Optimizing the generation of recombinant single-chain antibodies against placental alkaline phosphatase

Recombinant technologies to engineer ordinary hybridoma monoclonal antibodies (MAbs) to single-chain fragment variable (scFv) may cause loss of antibody affinity, increased tendency to aggregate, increased temperature sensitivity, and low yield of active protein. In the present investigation, the well-characterized MAb H7 against placental alkaline phosphatase (PLAP), used as a model antibody, was engineered to improve solubility and stability of scFv with retained high affinity. The original procedure to generate single-chain antibodies with a 10-amino acid linker between VH and VL yielded an almost insoluble product.
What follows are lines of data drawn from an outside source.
Definition ex_server : server := mkServer [] [ex_data []; None; ex_data ex_routes] [].

Definition ex_op : route_op := OpRegister (ex_runtime "s" None).

Definition ex_run : option kube_error * server :=
  run_op (fun _ => None) (fun _ => KOther "route") (fun _ => KOther "shape") ex_hash16
    ex_op ex_server.


(** The groups of the table the last write of a log stored, and of the one it
    replaced. *)
Definition groups (c : ConfigMap) : list string :=
  match parseRoutes (cm_text c) with Ok T => map r_RoutingGroup T | Err _ => [] end.

Definition last_write (w : server) : option (list string * list string) :=
  match list.last (srv_log w) with Some (Some c0, c1) => Some (groups c0, groups c1) | _ => None end.

Lemma registry_no_lost_update_witness :
  ex_run.1 = None /\ last_write ex_run.2 = Some (["pool"; "a--z"], ["pool"; "a--z"; "a--x"]) /\
  exists ws, empty_creation ws.
Proof.
  split; [vm_compute; reflexivity|]. split; [vm_compute; reflexivity|].
  destruct (registry_no_lost_update (fun _ => None) (fun _ => KOther "route")
    (fun _ => KOther "shape") ex_hash16 ex_op ex_server) as (ws & Hws & _).
  exists ws. exact Hws.
Defined.

Lemma registry_writes_wf_witness :
  routes_wf ex_routes /\
  exists ws, srv_log ex_run.2 = srv_log ex_server ++ ws /\
  forall c0 c1 T, (Some c0, c1) ∈ ws -> parseRoutes (cm_text c0) = Ok T -> routes_wf T ->
  exists T', parseRoutes (cm_text c1) = Ok T' /\ routes_wf T'.
Proof.
  split; [exact ex_routes_wf|].
  exact (registry_writes_wf (fun _ => None) (fun _ => KOther "route")
    (fun _ => KOther "shape") ex_hash16 ex_op ex_server ex_run.2 ex_run.1
    (surjective_pairing ex_run)).
Defined.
By site-directed mutagenesis, four selective sequence substitutions were made in the VL fragment and one in the VH fragment to improve solubility. The importance of the linker length was investigated, and a 25/30 amino acid linker was found to improve solubility. In order to further increase the stability of the single-chain antibody, an additional covalent -S-S- bond was introduced between amino acid 100 in the VL fragment and amino acid 44 in the VH region, to make a single-chain disulphide stabilized variable fragment (scdsFv). Altogether five different antibody constructs were produced and compared in terms of solubility, stability, affinity, and production properties. Immunospecificity was tested by enzyme-linked immunosorbent assay (ELISA) against the target antigen, temperature sensitivity by exposing the purified scFv to higher temperatures. All the new constructs retained almost equal activity and high affinity for their target antigen, placental alkaline phosphatase (PLAP), compared to the intact MAb H7, up to +42 degrees C as evaluated by ELISA. The overall affinity K(A) > 10(9) (M(1)) of the new antibodies could be maintained in the same order of magnitude as the original one (H7), when evaluated by Biacore technology. The best final single-chain antibody was obtained by performing the specific site-directed mutations and introducing a linker of 30 amino acids, but not by additional stabilizing disulphide bonds. The yield of the final antibody was improved approximately 10-fold by the modifications. This antibody could easily be expressed in a bacterial system using the PET-32a TrxA vector and the Escherichia coli strain BL21 Origami B (DE3). Purified antibody, which could be kept at concentrations up to 0.8 mg/mL, was obtained, which is sufficient for clinical testing of therapeutic applications.